* Assignment:
From the entries below, retype only the lines from the one with "assert (0 < Z.of_nat" through the one with "rewrite kernel_unmap_ok by", exactly as written.
[[ Record excerpts open ]]
(** The table of tables at [root], with entries of [w] bytes. *)
Record root_ok (w : nat) (root : Z) (es : list Z) : Prop := {
  ro_width : w = 4%nat \/ w = 8%nat;
  ro_readable : readable root;
  ro_some : SIZEOF_SDT + Z.of_nat w <= table_length view root;
  ro_count : Z.of_nat (length es) = (table_length view root - SIZEOF_SDT) / Z.of_nat w;
  ro_entries : forall j e, es !! j = Some e -> load_le w view (root + SIZEOF_SDT + Z.of_nat w * Z.of_nat j) = e
}.

Definition root_frames (root : Z) (u : uacpi) (es : list Z) : nat :=
  (frames_for root SIZEOF_SDT + (frames_for root (table_length view root) + entries_frames u es))%nat.

Lemma initialize_from_rxsdt_fw d w root es u m k : root_ok w root es -> room u -> fw m -> entries_ok u es ->
  enough (root_frames root u es + k) (memmap_arr m) ->
  exists m', initialize_from_rxsdt hhdm_offset pml4 call_handler (S (S d)) root (Z.of_nat w) (Ust u (Pst m None)) =
      Ok (UACPI_STATUS_OK, Ust (fold_left (add_entry view) es u) (Pst m' None)) /\ later m m'.
Proof.
  intros [Hw He Hlen Hc Hes] Hu Hf Hok Hen. pose proof (readable_nonzero _ He) as Hn. destruct He as [Hwi Hl36].
  unfold root_frames in Hen. rewrite <- !Nat.add_assoc in Hen. pose proof (within_sub _ _ _ Hwi Hl36) as Hwi'.
  destruct (kernel_map_fw u m root SIZEOF_SDT _ Hf Hwi' ltac:(done) Hen) as (m1 & E1 & L1 & N1 & M1).
  destruct (kernel_map_fw u m1 root (table_length view root) _ (la_fw _ _ L1) Hwi ltac:(unfold SIZEOF_SDT in *; lia) N1) as (m2 & E2 & L2 & N2 & M2).
  pose proof (fw_shows _ _ _ (la_fw _ _ L1) Hwi' M1) as S1. pose proof (fw_shows _ _ _ (la_fw _ _ L2) Hwi M2) as S2.
  assert (0 < Z.of_nat w /\ (0 < w)%nat) as [Hw0 Hw1] by (destruct Hw as [-> | ->]; lia).
  destruct (install_entries_fw d root w _ es Hw1 Hwi 0 u m2 k) as (m3 & E3 & L3 & _); try done; [apply L2| | |].
  { rewrite Hc. pose proof (Z.mul_div_le (table_length view root - SIZEOF_SDT) (Z.of_nat w) Hw0). lia. }
  { intros j e Hj. rewrite Z.add_0_r. by apply Hes. }
  exists m3. split; [|by eapply later_trans; [|eapply later_trans]].
  unfold initialize_from_rxsdt. rewrite E1. cbn [mbind outcome_bind]. destruct (Z.eqb_spec root NULL); [done|].
  pose proof S1 as (A1 & A2 & _). unfold SIZEOF_SDT in *. unfold umem, pmem. cbn [up ms uc].
  rewrite (rd_bytes_shows 4 (mm m1)) by (eapply shows_sub; [exact S1|lia|lia]). cbn [mbind outcome_bind].
  rewrite check_signature_ok, is_ok_true by done. cbn [negb]. rewrite (wrap64_small (root + SDT_LENGTH)) by (unfold SDT_LENGTH; lia).
  rewrite (rd_shows _ _ 4 (mm m1) view) by (eapply shows_sub; [exact S1|unfold SDT_LENGTH; lia|unfold SDT_LENGTH; lia]). cbn [mbind outcome_bind].
  rewrite kernel_unmap_ok by done. cbn [mbind outcome_bind]. change (load_le 4 view (root + SDT_LENGTH)) with (table_length view root).
  destruct (Z.ltb_spec (table_length view root) (36 + Z.of_nat w)); [lia|]. rewrite E2. cbn [mbind outcome_bind].
  destruct (Z.eqb_spec root NULL); [done|]. unfold uacpi_verify_table_checksum, umem, pmem. cbn [up ms uc].
  destruct (checksum_shows hhdm_offset pml4 (Z.to_nat (table_length view root)) (mm m2) view root 0) as [c ->]; [by rewrite Z2Nat.id by lia|].
  cbn [mbind outcome_bind]. rewrite no_flag by (done || apply Hu). rewrite andb_false_r, is_ok_true.
  rewrite entry_bytes_div; [|unfold is_u64; destruct Hwi as (? & ? & _); unfold PHYS_LIMIT in *; lia|destruct Hw as [-> | ->]; auto].
  rewrite <- Hc, Nat2Z.id, E3. cbn [mbind outcome_bind]. unfold error_out. cbn [fst snd]. by rewrite kernel_unmap_ok.
Qed.

(** Which table of tables the root pointer gives, and the size of its entries. *)
Definition the_root : Z * nat :=
  if (1 <? view (rsdp_address + RSDP_REVISION)) && negb (load64 view (rsdp_address + XSDP_XSDT) =? 0)
  then (load64 view (rsdp_address + XSDP_XSDT), 8%nat) else (load32 view (rsdp_address + RSDP_RSDT), 4%nat).

(** The state set-up starts to install in. *)
Definition started (ts size : Z) : uacpi := set_is_rev1 true (set_storage ts (size / SIZEOF_INSTALLED_TABLE) true uacpi_zero).

Lemma started_room ts size : 0 <= size < 2 ^ 64 -> room (started ts size).
Proof.
  intros Hs. unfold started, SIZEOF_INSTALLED_TABLE. assert (0 <= size / 64 < 2 ^ 63) by (Z.to_euclidean_division_equations; lia).
  split; [done|]. split; [|done]. unfold table_array_size, UACPI_STATIC_TABLE_ARRAY_LEN. cbn. lia.
Qed.

(** Without a FADT the tables are the entries. *)
Lemma plain_tables_from es : forall u, early_table_access u = true -> 0 <= dynamic_capacity u ->
  (forall e, e ∈ es -> uacpi_signatures_match (header view e) sig_facp = false) ->
  table_array_size u + Z.of_nat (length es) <= 16 + dynamic_capacity u ->
  phys_addr <$> tables (fold_left (add_entry view) es u) = (phys_addr <$> tables u) ++ filter (fun e => e <> 0) es.
Proof.
  induction es as [|e es IH]; intros u Hu Hc Hs Hn; cbn [fold_left]; [by rewrite app_nil_r|]. cbn [length] in Hn.
  assert (uacpi_signatures_match (header view e) sig_facp = false) as He by (apply Hs; by left).
  unfold add_entry at 2. rewrite He. rewrite filter_cons. destruct (Z.eqb_spec e 0) as [-> |Hz].
  - rewrite decide_False by auto. apply IH; try done; [intros; apply Hs; by right|lia].
  - rewrite decide_True by done. unfold add_plain, add_table.
    set (u' := if uacpi_signatures_match (header view e) sig_dsdt then _ else u).
    assert (tables u' = tables u /\ dynamic_capacity u' = dynamic_capacity u /\ early_table_access u' = true) as (E1 & E2 & E3)
      by (unfold u'; by destruct (uacpi_signatures_match _ sig_dsdt)).
    unfold full, table_array_size, UACPI_STATIC_TABLE_ARRAY_LEN in *. rewrite E1, E2.
    destruct (Z.eqb_spec (Z.of_nat (length (tables u))) (16 + dynamic_capacity u)); [lia|].
    rewrite IH; [cbn; by rewrite fmap_app, <- app_assoc|done|by rewrite <- E2 in Hc|intros; apply Hs; by right|].
    cbn. rewrite length_app, E2. cbn. lia.
Qed.

Lemma plain_tables ts size es : 0 <= size -> (forall e, e ∈ es -> uacpi_signatures_match (header view e) sig_facp = false) ->
  Z.of_nat (length es) <= 16 + size / SIZEOF_INSTALLED_TABLE ->
  phys_addr <$> tables (fold_left (add_entry view) es (started ts size)) = filter (fun e => e <> 0) es.
Proof. intros Hs He Hl. rewrite plain_tables_from; try done. cbn. by apply Z.div_pos. Qed.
[[ Record excerpts closed ]]
* Problem solution:
  assert (0 < Z.of_nat w /\ (0 < w)%nat) as [Hw0 Hw1] by (destruct Hw as [-> | ->]; lia).
  destruct (install_entries_fw d root w _ es Hw1 Hwi 0 u m2 k) as (m3 & E3 & L3 & _); try done; [apply L2| | |].
  { rewrite Hc. pose proof (Z.mul_div_le (table_length view root - SIZEOF_SDT) (Z.of_nat w) Hw0). lia. }
  { intros j e Hj. rewrite Z.add_0_r. by apply Hes. }
  exists m3. split; [|by eapply later_trans; [|eapply later_trans]].
  unfold initialize_from_rxsdt. rewrite E1. cbn [mbind outcome_bind]. destruct (Z.eqb_spec root NULL); [done|].
  pose proof S1 as (A1 & A2 & _). unfold SIZEOF_SDT in *. unfold umem, pmem. cbn [up ms uc].
  rewrite (rd_bytes_shows 4 (mm m1)) by (eapply shows_sub; [exact S1|lia|lia]). cbn [mbind outcome_bind].
  rewrite check_signature_ok, is_ok_true by done. cbn [negb]. rewrite (wrap64_small (root + SDT_LENGTH)) by (unfold SDT_LENGTH; lia).
  rewrite (rd_shows _ _ 4 (mm m1) view) by (eapply shows_sub; [exact S1|unfold SDT_LENGTH; lia|unfold SDT_LENGTH; lia]). cbn [mbind outcome_bind].
  rewrite kernel_unmap_ok by done. cbn [mbind outcome_bind]. change (load_le 4 view (root + SDT_LENGTH)) with (table_length view root).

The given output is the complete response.